On-line version ISSN 2448-167X

REM, Int. Eng. J. vol.70 no.3 Ouro Preto July/Sept. 2017

http://dx.doi.org/10.1590/0370-44672015700065 

Civil Engineering

Optimization of location and forces of friction dampers

Sergio Pastor Ontiveros-Pérez1 

Letícia Fleck Fadel Miguel2 

Leandro Fleck Fadel Miguel3 

1Doutorando, Universidade Federal do Rio Grande do Sul - UFRGS, Departamento de Engenharia Mecânica, Porto Alegre - Rio Grande do Sul - Brasil. sergio.ontiveros@ufrgs.br

2Professora - Doutora, Universidade Federal do Rio Grande do Sul - UFGRS, Departamento de Engenharia Mecânica, Porto Alegre - Rio Grande do Sul - Brasil. letffm@ufrgs.br, letffm@gmail.com

3Professor - Doutor, Universidade Federal de Santa Catarina - UFSC, Departamento de Engenharia Civil, Florianópolis - Santa Catarina - Brasil. leandro.miguel@ufsc.br

Abstract

Damper optimization is a new area which has been investigated in recent years. There are various methods employed in optimization, among which are highlighted the classic and the most recent that are functioning with reliability, efficiency and speed for optimum results. This paper proposes a method for simultaneous optimization of placement and forces of friction dampers using the Firefly Algorithm, which is a recent meta-heuristic algorithm inspired in the behavior of fireflies.

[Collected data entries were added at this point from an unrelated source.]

(** * caosde: stock / stochastic-volatility path simulation

    A shallow embedding of

    - [src/stocksim/stocksim.c]  (the MEX path simulator: [stockPath], [mexFunction]),
    - [src/euler_weak.m]         (the weak-convergence script),
    - [src/NumWrapper.m]         (the MATLAB path simulator),

    and the properties their specification states about them.

    The programs compute on C / MATLAB doubles.  The embedding is written over
    an interface [Arith] that only names the operations the sources use; no
    algebraic law is assumed unless a theorem says so.  Two instances are
    given: IEEE binary64 (Rocq's primitive floats), on which the programs can
    be run, and exact rationals. *)

From Stdlib Require Import ZArith QArith Qcanon Qcabs Floats String Lia.
From stdpp Require Import base list.

Set Warnings "-abstract-large-number,-inexact-float".
Local Open Scope nat_scope.

(* ===================================================================== *)
(** * Arithmetic on doubles *)
(* ===================================================================== *)

(** The operations on [double] that the sources use.  [flit q] is the double
    denoted by the decimal (or integer) literal [q] of the source text. *)
Class Arith (F : Type) : Type := {
  flit   : Q -> F;
  fadd   : F -> F -> F;
  fsub   : F -> F -> F;
  fmul   : F -> F -> F;
  fdiv   : F -> F -> F;
  fsqrt  : F -> F;
  fabs   : F -> F;
  fgt    : F -> F -> bool;       (* C's [x > y] *)
  lround : F -> Z;               (* C99 [lround]: nearest, halves away from zero *)
}.
Arguments flit {F _} q%_Q.

Declare Scope fl_scope.
Delimit Scope fl_scope with fl.
Infix "+" := fadd : fl_scope.
Infix "-" := fsub : fl_scope.
Infix "*" := fmul : fl_scope.
Infix "/" := fdiv : fl_scope.
(** A start that goes through sets the flag before it starts the thread's
    work, and a second start right after it starts nothing. *)
Lemma second_start_changes_nothing (s : Sys) :
  inputs_pass s ->
  is_running (self s) = false ->
  creatable (fs s) (PyStr.strip (output_dir (self s))) = true ->
  exists s1,
    _start_conversion s = (OK tt, s1)
    /\ is_running (self s1) = true
    /\ threads s1 =
         threads s ++ [(PyStr.strip (pdf_path (self s)),
                        PyStr.strip (output_dir (self s)))]
    /\ _start_conversion s1 = (OK tt, s1).
Proof.
  intros Hin Hidle Hfree.
  destruct (makedirs_ok _ _ Hfree) as (d' & Hmk & _ & Hkeep & _).
  eexists. split; [rewrite (start_unfold s Hin), Hidle, Hmk; reflexivity|].
  split; [reflexivity|]. split; [reflexivity|].
  apply start_while_running_changes_nothing_aux; [reflexivity|].
  destruct Hin as (Hpdf & Hfile & Hout). repeat split; cbn; try assumption.
  exact (isfile_kept _ _ _ Hkeep Hfile).
Qed.

(** The flag is cleared by the two final callbacks alone, after their log
    line. *)
Lemma callbacks_and_the_flag (c : UiCall) (s : Sys) :
  is_running (self (snd (perform c s))) =
    match c with
    | call_conversion_done _ _ | call_conversion_error _ => false
    | _ => is_running (self s)
    end.
Proof. destruct c; reflexivity. Qed.

(** * Further properties *)

(** ** The names of the page files are all different *)

Lemma append_inj_l (a b c : string) : a +:+ b = a +:+ c -> b = c.
Proof.
  induction a as [|x a IH]; [exact (fun H => H)|].
  rewrite !append_cons. intros [= H]. exact (IH H).
Qed.

Lemma append_inj_same_length (a b c d : string) :
  String.length a = String.length b -> a +:+ c = b +:+ d -> a = b /\ c = d.
Proof.
  revert b. induction a as [|x a IH]; intros [|y b]; simpl; try discriminate.
  - intros _ H. split; [reflexivity | exact H].
  - intros [= Hl]. rewrite !append_cons. intros [= -> H].
    destruct (IH b Hl H) as [-> ->]. split; reflexivity.
Qed.

Lemma append_inj_r (a b c : string) : a +:+ c = b +:+ c -> a = b.
Proof.
  intros H. apply (append_inj_same_length a b c c); [|exact H].
  apply (f_equal String.length) in H. rewrite !length_append in H. lia.
Qed.

Lemma format_04d_inj i j : PyStr.format_04d i = PyStr.format_04d j -> i = j.
Proof.
  intros H. apply (f_equal read_decimal) in H.
  rewrite !format_04d_reads_back in H. congruence.
Qed.

Lemma page_file_name_inj base x i j :
  page_file_name base i x = page_file_name base j x -> i = j.
Proof.
  unfold page_file_name. intros H.
  apply append_inj_l, append_inj_l in H.
  apply append_inj_r in H. exact (format_04d_inj _ _ H).
Qed.

Lemma task_key_inj self pdf out i j :
  task_key self pdf out i = task_key self pdf out j -> i = j.
Proof.
  unfold task_key. intros H. apply app_inj_tail in H as [_ H].
  exact (page_file_name_inj _ _ _ _ H).
Qed.

Lemma task_file_key self pdf out i :
  OsPath.components (task_file self pdf out i) = task_key self pdf out i.
Proof.
  unfold task_file, out_file_of, task_key, task_name. apply components_join.
  - apply has_sep_page_file_name, has_sep_splitext_root, has_sep_basename.
  - apply real_page_file_name.
Qed.

(** ** What a run leaves on the disk *)

Lemma save_pages_frame f mat doc :
  forall i (d : gmap (list string) Node) q,
    (forall j, (i <= j < i + length doc)%nat -> OsPath.components (f j) <> q) ->
    save_pages f mat i doc d !! q = d !! q.
Proof.
  induction doc as [|page rest IH]; intros i d q Hq; [reflexivity|].
  cbn [save_pages]. rewrite IH.
  - apply lookup_insert_ne. apply Hq. cbn [length]. lia.
  - intros j Hj. apply Hq. cbn [length]. lia.
Qed.

Lemma save_pages_page f mat doc :
  (forall a b, OsPath.components (f a) = OsPath.components (f b) -> a = b) ->
  forall i (d : gmap (list string) Node) k page,
    doc !! k = Some page ->
    save_pages f mat i doc d !! OsPath.components (f (i + k)%nat) =
      Some (File (Image (mkPixmap page mat))).
Proof.
  intros Hinj. induction doc as [|p0 rest IH]; intros i d k page Hk;
    [discriminate|].
  cbn [save_pages]. destruct k as [|k].
  - injection Hk as ->. rewrite Nat.add_0_r, save_pages_frame.
    + apply lookup_insert_eq.
    + intros j Hj Heq. apply Hinj in Heq. lia.
  - replace (i + S k)%nat with (S i + k)%nat by lia. apply IH. exact Hk.
Qed.

Lemma save_pages_keeps f mat doc :
  forall i (d : gmap (list string) Node) q,
    is_Some (d !! q) -> is_Some (save_pages f mat i doc d !! q).
Proof.
  induction doc as [|page rest IH]; intros i d q Hq; [exact Hq|].
  cbn [save_pages]. apply IH.
  destruct (decide (OsPath.components (f i) = q)) as [<-|Hne].
  - rewrite lookup_insert_eq. eauto.
  - rewrite lookup_insert_ne by exact Hne. exact Hq.
Qed.

(** Saving again pages that are on the disk changes nothing. *)
Lemma save_pages_again f mat doc :
  forall i (d : gmap (list string) Node),
    (forall k page, doc !! k = Some page ->
       d !! OsPath.components (f (i + k)%nat) = Some (File (Image (mkPixmap page mat)))) ->
    save_pages f mat i doc d = d.
Proof.
  induction doc as [|p0 rest IH]; intros i d Hd; [reflexivity|].
  cbn [save_pages].
  assert (H0 : <[OsPath.components (f i) := File (Image (mkPixmap p0 mat))]> d = d).
  { apply insert_id. specialize (Hd 0%nat p0 eq_refl).
    rewrite Nat.add_0_r in Hd. exact Hd. }
  rewrite H0. apply IH. intros k page Hk.
  specialize (Hd (S k) page Hk). replace (S i + k)%nat with (i + S k)%nat by lia.
  exact Hd.
Qed.

(** Every run leaves on the disk what [save_pages] gives for the pages it
    went through. *)
Lemma run_convert_disk self d pdf out :
  exists doc zoom,
    w_fs (run_convert self d pdf out) =
      save_pages (task_file self pdf out) (fitz_Matrix zoom zoom) 1 doc d.
Proof.
  destruct (Fitz.open d pdf) as [doc|e] eqn:Hopen.
  2: { rewrite (run_convert_open_fails _ _ _ _ _ Hopen).
       exists [], 0%float. reflexivity. }
  destruct (truediv (dpi self) 72) as [zoom|e] eqn:Hzoom.
  2: { rewrite (run_convert_scale_fails _ _ _ _ _ _ Hopen Hzoom).
       exists [], 0%float. reflexivity. }
  destruct (doc_cases doc) as [Hok | (good & bad & rest & e & -> & Hgood & Hbad)].
  - rewrite (run_convert_ok _ _ _ _ _ _ Hopen Hzoom Hok). eauto.
  - rewrite (run_convert_page_fails _ _ _ _ _ _ _ _ _ Hopen Hzoom Hgood Hbad).
    eauto.
Qed.

(** ** The source is not among the page files *)

Lemma split_sep_two (r : string) :
  OsPath.has_sep r = true -> exists h x t, OsPath.split_sep r = h :: x :: t.
Proof.
  induction r as [|c r IH]; simpl; [discriminate|].
  destruct (OsPath.is_sep c); simpl.
  - intros _. pose proof (split_sep_not_nil r).
    destruct (OsPath.split_sep r) as [|x t]; [congruence|]. eauto.
  - intros H. destruct (IH H) as (h & x & t & ->). eauto.
Qed.

Lemma split_sep_last (p : string) :
  List.last (OsPath.split_sep p) EmptyString = OsPath.basename p.
Proof.
  induction p as [|c r IH]; [reflexivity|].
  cbn [OsPath.split_sep OsPath.basename].
  destruct (OsPath.is_sep c); cbn [orb].
  - pose proof (split_sep_not_nil r).
    destruct (OsPath.split_sep r) as [|x t] eqn:E; [congruence|].
    rewrite <- IH. reflexivity.
  - destruct (OsPath.has_sep r) eqn:Hr.
    + destruct (split_sep_two r Hr) as (h & x & t & E). rewrite E in IH |- *.
      rewrite <- IH. reflexivity.
    + rewrite (split_sep_no_sep r Hr). reflexivity.
Qed.

Lemma split_sep_snoc (p : string) :
  exists l, OsPath.split_sep p = l ++ [OsPath.basename p].
Proof.
  pose proof (split_sep_not_nil p) as Hn. rewrite <- split_sep_last.
  destruct (exists_last Hn) as (l & x & E). rewrite E.
  exists l. rewrite last_last. reflexivity.
Qed.

(** The last component of a path that names a file is its base name. *)
Lemma components_of_file (d : gmap (list string) Node) (p : string) :
  Os.isfile d p = true ->
  exists l, OsPath.components p = l ++ [OsPath.basename p].
Proof.
  unfold Os.isfile, Os.names_dir. intros H.
  apply andb_true_iff in H as [Hreal _]. rewrite negb_involutive in Hreal.
  rewrite split_sep_last in Hreal.
  destruct (split_sep_snoc p) as [l E]. unfold OsPath.components. rewrite E.
  rewrite filter_app, filter_cons_True by (rewrite Hreal; exact I).
  eauto.
Qed.
(** [shr] followed by [round_nearest_even] is [rne]. *)
Lemma shr_round (m e n : Z) :
  0 <= m ->
  exists mrs : shr_record,
    shr (Build_shr_record m false false) e n = (mrs, e + Z.max n 0) /\
    round_nearest_even (shr_m mrs) (loc_of_shr_record mrs) = rne m (Z.max n 0).
Proof.
  intros Hm. destruct n as [|p|p]; cbn [shr].
  - eexists. split; [rewrite Z.max_id, Z.add_0_r; reflexivity|].
    rewrite Z.max_id, rne_0. reflexivity.
  - rewrite iter_pos_nat. rewrite Z.max_l by lia.
    destruct (Pos2Nat.is_succ p) as [k Hk]. rewrite Hk, shr_iter_flags by exact Hm.
    eexists. split; [reflexivity|].
    assert (HpZ : Z.pos p = Z.of_nat (S k)) by lia. rewrite HpZ.
    assert (Hp : 0 < 2 ^ Z.of_nat k) by (apply Z.pow_pos_nonneg; lia).
    assert (Hp' : 2 ^ Z.of_nat (S k) = 2 ^ Z.of_nat k * 2)
      by (rewrite Nat2Z.inj_succ, Z.pow_succ_r by lia; lia).
    unfold rne. cbn [shr_m].
    set (q := m / 2 ^ Z.of_nat (S k)).
    rewrite Hp', Z.rem_mul_r, Zmod_odd by lia.
    pose proof (Z.mod_pos_bound m (2 ^ Z.of_nat k) Hp).
    destruct (Z.odd (m / 2 ^ Z.of_nat k));
      destruct (Z.eqb_spec (m mod 2 ^ Z.of_nat k) 0) as [E0|NE0];
      cbn [negb loc_of_shr_record round_nearest_even];
      match goal with |- context [?a ?= ?b] => destruct (Z.compare_spec a b) end;
      try reflexivity; exfalso; nia.
  - eexists. split; [rewrite Z.max_r, Z.add_0_r by lia; reflexivity|].
    rewrite Z.max_r, rne_0 by lia. reflexivity.
Qed.
(** C5. For all rectangles [a] and [b] with strictly positive width and
    height, applying the matrix [a.calculateTransform(b)] to [a] through the
    static [applyTransform] yields a rectangle whose [x], [y], [width] and
    [height] equal those of [b], under exact rational arithmetic. *)
Theorem calculateTransform_roundtrip (result a : loc) (b : RectLike)
    (st : State) :
  0 < width (heap st a) -> 0 < height (heap st a) ->
  0 < width b -> 0 < height b ->
  let m := calculateTransform a b (heap st) in
  let result' := heap (applyTransform_static result a (Some m) st) result in
  x result' == x b /\ y result' == y b /\
  width result' == width b /\ height result' == height b.
Proof.
  intros Wa Ha _ _ m result'.
  apply calculateTransform_applyTransform; intros E; rewrite E in *;
    [exact (Qlt_irrefl 0 Wa) | exact (Qlt_irrefl 0 Ha)].
Qed.

Lemma calculateTransform_roundtrip_witness :
  let st := with_new 0%nat 0 0 10 10 example_state in
  let b := mk 3 4 5 6 in
  0 < width (heap st 0%nat) /\ 0 < height (heap st 0%nat) /\
  0 < width b /\ 0 < height b /\
  let m := calculateTransform 0%nat b (heap st) in
  let result' := heap (applyTransform_static 1%nat 0%nat (Some m) st) 1%nat in
  x result' == x b /\ y result' == y b /\
  width result' == width b /\ height result' == height b.
Proof.
  intros st b.
  assert (Wa : 0 < width (heap st 0%nat)) by reflexivity.
  assert (Ha : 0 < height (heap st 0%nat)) by reflexivity.
  assert (Wb : 0 < width b) by reflexivity.
  assert (Hb : 0 < height b) by reflexivity.
  repeat (split; [assumption |]).
  exact (calculateTransform_roundtrip 1%nat 0%nat b st Wa Ha Wb Hb).
Defined.

(** * intersect *)

(** C7. For every rectangle [a] and every falsy argument [b], with or
    without an [mtv] argument, [a.intersect(b, mtv)] returns false; it
    performs no overlap computation: the state, scratch points included, is
    left as it was. *)
Theorem intersect_falsy_false (a : loc) (mtv : option Point.Point)
    (st : State) :
  returned (intersect a None mtv st) = false /\
  state_after (intersect a None mtv st) = st.
Proof. split; reflexivity. Qed.

(** C9. For every rectangle [a], every falsy [b] and every supplied point
    [mtv], [a.intersect(b, mtv)] leaves [mtv] unchanged. *)
Theorem intersect_falsy_keeps_mtv (a : loc) (p : Point.Point) (st : State) :
  mtv_after (intersect a None (Some p) st) = Some p.
Proof. reflexivity. Qed.

(** The boolean that [intersect] returns for a rectangle [b]: the two
    closed boxes are not separated on either axis. *)
Lemma intersect_returned (this : loc) (b : RectArg)
    (mtv : option Point.Point) (st : State) :
  let a := heap st this in
  let b' := match b with Instance l => heap st l | Plain r => create r end in
  returned (intersect this (Some b) mtv st) =
  negb (ltb (x a + width a) (x b') || ltb (x b' + width b') (x a)
        || ltb (y a + height a) (y b') || ltb (y b' + height b') (y a)).
Proof.
  unfold intersect, returned. destruct mtv; reflexivity.
Qed.

(** With a rectangle [b] the point [mtv] is overwritten, by a copy of one of
    the two scratch vectors as the call leaves them. *)
Lemma intersect_truthy_writes_mtv (this : loc) (b : RectArg)
    (p : Point.Point) (st : State) :
  let r := intersect this (Some b) (Some p) st in
  mtv_after r =
  Some (Point.copy p (if returned r then minTv (state_after r)
                      else maxTv (state_after r))).
Proof.
  unfold intersect, mtv_after, returned, state_after. reflexivity.
Qed.

(** When the rectangles overlap, the "On y axis" block never writes: the
    vector copied into [mtv] lies on the x axis, and its length is the
    smaller of the two push-out distances on x, whatever the penetration
    on y. *)
Lemma intersect_overlap_on_x_axis (this : loc) (b : RectArg)
    (p : Point.Point) (st : State) :
  let a := heap st this in
  let b' := match b with Instance l => heap st l | Plain r => create r end in
  let d0 := Qabs (x a + width a - x b') in
  let d1 := Qabs (x b' + width b' - x a) in
  returned (intersect this (Some b) (Some p) st) = true ->
  mtv_after (intersect this (Some b) (Some p) st) =
  Some (if ltb d0 d1 then Point.mk d0 0 else Point.mk (- d1) 0).
Proof.
  intros a b' d0 d1. rewrite intersect_returned. fold a b'.
  rewrite negb_true_iff, !orb_false_iff. intros [[[X0 X1] Y0] Y1].
  unfold intersect, mtv_after. fold a b'. cbn [fst snd].
  rewrite X0, X1, Y0, Y1. cbn [orb negb].
  unfold intersect_x_axis, intersect_y_axis. rewrite X0, X1, Y0, Y1.
  cbn [orb dMin ltb_ext tv_min minTv].
  fold d0 d1.
  replace (ltb (mathMin d0 d1) (mathMin d0 d1)) with false.
  - cbn [tv_min minTv]. unfold Point.copy, Point.set.
    now destruct (ltb d0 d1).
  - symmetry. apply ltb_ge. apply Qle_refl.
Qed.

(** C3, at an input that breaks it.  [new BoundingRect(0, 0, 10, 10)] and
    [new BoundingRect(1, 8, 10, 10)] overlap; the penetration on the y axis
    is 2 and the penetration on the x axis is 9, so the smallest separating
    displacement lies on the y axis.  [intersect] returns true and writes
    [(9, 0)] into [mtv]: a vector on the x axis. *)
Theorem intersect_mtv_on_wrong_axis (a b : loc) (p : Point.Point)
    (st : State) :
  a <> b ->
  let st1 := with_new b 1 8 10 10 (with_new a 0 0 10 10 st) in
  let ra := heap st1 a in
  let rb := heap st1 b in
  let pen_x := mathMin (Qabs (x ra + width ra - x rb))
                       (Qabs (x rb + width rb - x ra)) in
  let pen_y := mathMin (Qabs (y ra + height ra - y rb))
                       (Qabs (y rb + height rb - y ra)) in
  pen_x == 9 /\ pen_y == 2 /\
  returned (intersect a (Some (Instance b)) (Some p) st1) = true /\
  mtv_after (intersect a (Some (Instance b)) (Some p) st1) =
  Some (Point.mk 9 0).
Proof.
  intros N st1 ra rb pen_x pen_y.
  assert (Ea : ra = mk 0 0 10 10).
  { subst ra st1. unfold with_new. cbn [heap with_heap].
    now rewrite upd_there, upd_here. }
  assert (Eb : rb = mk 1 8 10 10).
  { subst rb st1. unfold with_new. cbn [heap with_heap].
    now rewrite upd_here. }
  assert (R : returned (intersect a (Some (Instance b)) (Some p) st1) = true).
  { rewrite intersect_returned. fold ra rb. rewrite Ea, Eb. reflexivity. }
  split; [| split; [| split; [exact R |]]].
  - subst pen_x. rewrite Ea, Eb. reflexivity.
  - subst pen_y. rewrite Ea, Eb. reflexivity.
  - rewrite (intersect_overlap_on_x_axis a (Instance b) p st1 R).
    fold ra rb. rewrite Ea, Eb. reflexivity.
Qed.

Lemma intersect_mtv_on_wrong_axis_witness :
  let st1 :=
    with_new 1%nat 1 8 10 10 (with_new 0%nat 0 0 10 10 example_state) in
  returned (intersect 0%nat (Some (Instance 1%nat)) (Some (Point.mk 0 0)) st1)
  = true /\
  mtv_after (intersect 0%nat (Some (Instance 1%nat)) (Some (Point.mk 0 0)) st1)
  = Some (Point.mk 9 0).
Proof.
  assert (N : 0%nat <> 1%nat) by discriminate.
  exact (proj2 (proj2 (intersect_mtv_on_wrong_axis 0%nat 1%nat (Point.mk 0 0)
                         example_state N))).
Defined.

(** * Further properties of union *)

(** X1. [a.union(a)] leaves every field of [a] as it was. *)
Theorem union_self (a : loc) (h : Store) :
  same (union a a h a) (h a).
Proof.
  rewrite union_this. unfold same, mathMin, mathMax. cbn [x y width height].
  rewrite !Q.min_id, !Q.max_id. repeat split; ring.
Qed.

Herein, three different optimization objective are presented: i) minimize the maximum displacement at the top of the structure; ii) minimize the maximum inter-story drift; iii) minimize the maximum acceleration at the top of the structure. The three objective functions were evaluated in two civil structures (a nine-story building and a sixteen-story building) subjected to two real seismic records. The first seismic record is El Centro, which took place in the southeastern California on the boarder of the United States and Mexico in 1940. The second one is the earthquake that occurred in Caucete, province of San Juan, Argentina, in 1977. The results showed that the proposed method was able to optimize the friction dampers, reducing considerably the response of the structures.

Keywords: damper optimization; friction dampers; Firefly Algorithm

1. Introduction

The effect of vibrations in buildings caused by dynamic loads such as earthquakes have been the focus of study by several researches as well as the methods used for energy dissipation avoiding structural damage. Energy dissipation in structures is possible through damping device implementation. These devices can be active or passive and their application depends on the investment for the project. Because of their characteristics, passive devices stand out among energy dissipation systems, increasing the development of several of these devices, such as, viscoelastic dampers, metallic yield dampers and friction dampers (Soong and Dargush, 1997).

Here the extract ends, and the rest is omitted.